* _YOUR ASSIGNMENT_
Every line below that contains "injection" is to be copied.

* _DATASET_
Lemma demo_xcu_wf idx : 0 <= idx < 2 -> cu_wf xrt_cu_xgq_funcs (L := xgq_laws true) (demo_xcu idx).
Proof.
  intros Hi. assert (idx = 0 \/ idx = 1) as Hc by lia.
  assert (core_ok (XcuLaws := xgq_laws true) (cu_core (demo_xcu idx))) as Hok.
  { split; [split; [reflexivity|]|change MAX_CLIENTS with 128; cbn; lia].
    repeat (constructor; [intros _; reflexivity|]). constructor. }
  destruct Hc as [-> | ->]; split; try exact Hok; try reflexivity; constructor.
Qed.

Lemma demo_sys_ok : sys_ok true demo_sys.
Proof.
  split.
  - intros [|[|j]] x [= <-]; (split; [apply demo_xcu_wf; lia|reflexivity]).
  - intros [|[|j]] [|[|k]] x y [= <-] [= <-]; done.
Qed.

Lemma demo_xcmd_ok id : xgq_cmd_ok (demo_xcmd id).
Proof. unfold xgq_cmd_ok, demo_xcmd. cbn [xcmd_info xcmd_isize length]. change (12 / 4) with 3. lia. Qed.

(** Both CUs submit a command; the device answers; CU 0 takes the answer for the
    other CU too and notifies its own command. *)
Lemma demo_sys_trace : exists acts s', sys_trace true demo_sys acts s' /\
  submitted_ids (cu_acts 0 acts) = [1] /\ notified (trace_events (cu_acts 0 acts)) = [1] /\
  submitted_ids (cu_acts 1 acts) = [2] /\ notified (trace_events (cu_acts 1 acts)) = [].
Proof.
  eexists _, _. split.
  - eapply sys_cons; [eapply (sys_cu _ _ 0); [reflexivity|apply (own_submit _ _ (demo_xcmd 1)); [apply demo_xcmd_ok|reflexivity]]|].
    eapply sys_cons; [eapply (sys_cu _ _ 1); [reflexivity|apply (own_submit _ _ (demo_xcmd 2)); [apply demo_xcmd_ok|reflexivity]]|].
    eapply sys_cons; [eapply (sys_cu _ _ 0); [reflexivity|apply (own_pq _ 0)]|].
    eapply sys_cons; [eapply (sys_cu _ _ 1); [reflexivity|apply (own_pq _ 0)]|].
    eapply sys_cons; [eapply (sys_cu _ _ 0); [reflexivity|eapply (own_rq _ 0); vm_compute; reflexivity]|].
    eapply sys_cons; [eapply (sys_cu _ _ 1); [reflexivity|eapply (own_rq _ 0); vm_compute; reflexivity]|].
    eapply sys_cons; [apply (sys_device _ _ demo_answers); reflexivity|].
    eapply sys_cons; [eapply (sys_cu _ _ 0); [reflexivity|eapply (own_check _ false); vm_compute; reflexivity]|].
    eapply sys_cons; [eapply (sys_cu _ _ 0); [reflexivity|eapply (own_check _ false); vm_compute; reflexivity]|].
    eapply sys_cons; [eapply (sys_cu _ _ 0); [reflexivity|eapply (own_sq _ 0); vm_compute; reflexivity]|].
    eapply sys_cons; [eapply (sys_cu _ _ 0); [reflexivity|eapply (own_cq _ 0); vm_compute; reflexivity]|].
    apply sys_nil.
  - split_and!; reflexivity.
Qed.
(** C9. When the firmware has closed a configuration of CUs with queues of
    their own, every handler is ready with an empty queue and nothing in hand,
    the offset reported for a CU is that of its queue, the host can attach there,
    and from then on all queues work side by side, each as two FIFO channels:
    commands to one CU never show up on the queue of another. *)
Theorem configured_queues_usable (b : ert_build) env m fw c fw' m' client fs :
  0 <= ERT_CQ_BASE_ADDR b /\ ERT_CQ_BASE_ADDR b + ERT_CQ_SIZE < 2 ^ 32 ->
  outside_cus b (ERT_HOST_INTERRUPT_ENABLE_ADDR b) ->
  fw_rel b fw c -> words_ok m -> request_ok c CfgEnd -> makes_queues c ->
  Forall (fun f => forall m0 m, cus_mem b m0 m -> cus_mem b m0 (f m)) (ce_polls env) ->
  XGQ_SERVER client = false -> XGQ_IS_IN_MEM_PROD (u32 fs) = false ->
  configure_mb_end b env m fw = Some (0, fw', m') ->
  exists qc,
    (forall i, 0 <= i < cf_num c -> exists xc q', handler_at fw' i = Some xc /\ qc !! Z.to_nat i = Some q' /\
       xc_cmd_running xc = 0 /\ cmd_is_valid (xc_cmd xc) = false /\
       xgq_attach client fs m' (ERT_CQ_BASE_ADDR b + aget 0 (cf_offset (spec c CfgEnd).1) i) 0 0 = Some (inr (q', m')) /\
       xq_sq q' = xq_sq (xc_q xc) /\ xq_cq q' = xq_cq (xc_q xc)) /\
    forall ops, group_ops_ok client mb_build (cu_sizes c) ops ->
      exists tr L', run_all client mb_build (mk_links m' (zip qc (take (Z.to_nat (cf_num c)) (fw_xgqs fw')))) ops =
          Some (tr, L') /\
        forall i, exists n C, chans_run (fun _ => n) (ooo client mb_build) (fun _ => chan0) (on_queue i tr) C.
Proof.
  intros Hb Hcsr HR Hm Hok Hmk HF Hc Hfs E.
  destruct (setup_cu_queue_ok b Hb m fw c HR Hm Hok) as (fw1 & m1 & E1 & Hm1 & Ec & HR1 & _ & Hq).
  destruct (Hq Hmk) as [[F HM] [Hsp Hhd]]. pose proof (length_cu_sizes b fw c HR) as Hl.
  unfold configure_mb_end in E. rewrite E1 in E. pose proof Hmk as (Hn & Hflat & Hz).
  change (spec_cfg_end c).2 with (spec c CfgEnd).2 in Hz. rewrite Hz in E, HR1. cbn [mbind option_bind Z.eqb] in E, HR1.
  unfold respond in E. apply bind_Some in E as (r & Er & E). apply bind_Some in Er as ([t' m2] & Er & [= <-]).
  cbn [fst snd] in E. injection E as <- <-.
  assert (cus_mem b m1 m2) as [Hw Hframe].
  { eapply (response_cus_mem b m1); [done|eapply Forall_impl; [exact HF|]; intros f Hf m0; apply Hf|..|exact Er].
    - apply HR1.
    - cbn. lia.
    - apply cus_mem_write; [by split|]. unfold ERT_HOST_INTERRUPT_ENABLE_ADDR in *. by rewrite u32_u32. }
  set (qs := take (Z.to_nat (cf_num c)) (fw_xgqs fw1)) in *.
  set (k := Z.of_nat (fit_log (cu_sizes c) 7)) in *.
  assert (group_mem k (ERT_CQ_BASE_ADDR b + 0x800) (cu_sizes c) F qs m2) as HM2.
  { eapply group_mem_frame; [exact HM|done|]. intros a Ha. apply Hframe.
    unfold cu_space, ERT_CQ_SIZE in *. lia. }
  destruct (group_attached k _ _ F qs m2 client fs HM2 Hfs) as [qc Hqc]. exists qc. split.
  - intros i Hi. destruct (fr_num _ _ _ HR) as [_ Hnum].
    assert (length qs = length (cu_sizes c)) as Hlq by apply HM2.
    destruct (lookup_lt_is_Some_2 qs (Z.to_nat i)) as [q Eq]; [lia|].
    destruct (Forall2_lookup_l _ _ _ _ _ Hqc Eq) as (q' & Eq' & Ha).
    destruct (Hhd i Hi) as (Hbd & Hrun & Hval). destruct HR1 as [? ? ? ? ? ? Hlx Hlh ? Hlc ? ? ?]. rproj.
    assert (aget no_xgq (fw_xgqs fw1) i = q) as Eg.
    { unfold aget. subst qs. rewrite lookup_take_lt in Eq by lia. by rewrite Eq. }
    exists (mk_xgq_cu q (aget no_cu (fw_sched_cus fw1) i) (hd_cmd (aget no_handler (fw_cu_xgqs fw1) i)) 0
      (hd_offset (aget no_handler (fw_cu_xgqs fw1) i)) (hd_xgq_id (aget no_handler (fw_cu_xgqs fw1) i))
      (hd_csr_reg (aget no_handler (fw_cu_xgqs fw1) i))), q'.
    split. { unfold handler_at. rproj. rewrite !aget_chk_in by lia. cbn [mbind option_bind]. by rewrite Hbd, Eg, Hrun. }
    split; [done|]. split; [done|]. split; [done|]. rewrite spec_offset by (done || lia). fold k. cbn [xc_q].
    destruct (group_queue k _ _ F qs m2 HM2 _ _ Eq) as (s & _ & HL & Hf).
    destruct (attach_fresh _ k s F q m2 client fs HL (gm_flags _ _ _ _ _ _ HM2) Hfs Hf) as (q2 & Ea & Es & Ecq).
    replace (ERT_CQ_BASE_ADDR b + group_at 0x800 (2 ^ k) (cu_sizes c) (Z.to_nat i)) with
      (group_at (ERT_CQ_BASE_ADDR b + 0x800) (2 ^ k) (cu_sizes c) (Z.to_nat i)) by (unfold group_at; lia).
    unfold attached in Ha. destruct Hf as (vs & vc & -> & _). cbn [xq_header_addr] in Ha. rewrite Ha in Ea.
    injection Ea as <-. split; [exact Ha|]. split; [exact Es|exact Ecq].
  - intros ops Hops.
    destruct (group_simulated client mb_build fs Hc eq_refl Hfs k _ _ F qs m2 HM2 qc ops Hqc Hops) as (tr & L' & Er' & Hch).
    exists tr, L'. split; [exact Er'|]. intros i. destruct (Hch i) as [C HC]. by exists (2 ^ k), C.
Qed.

* _RESPONSE AREA_
  cbn [fst snd] in E. injection E as <- <-.
    injection Ea as <-. split; [exact Ha|]. split; [exact Es|exact Ecq].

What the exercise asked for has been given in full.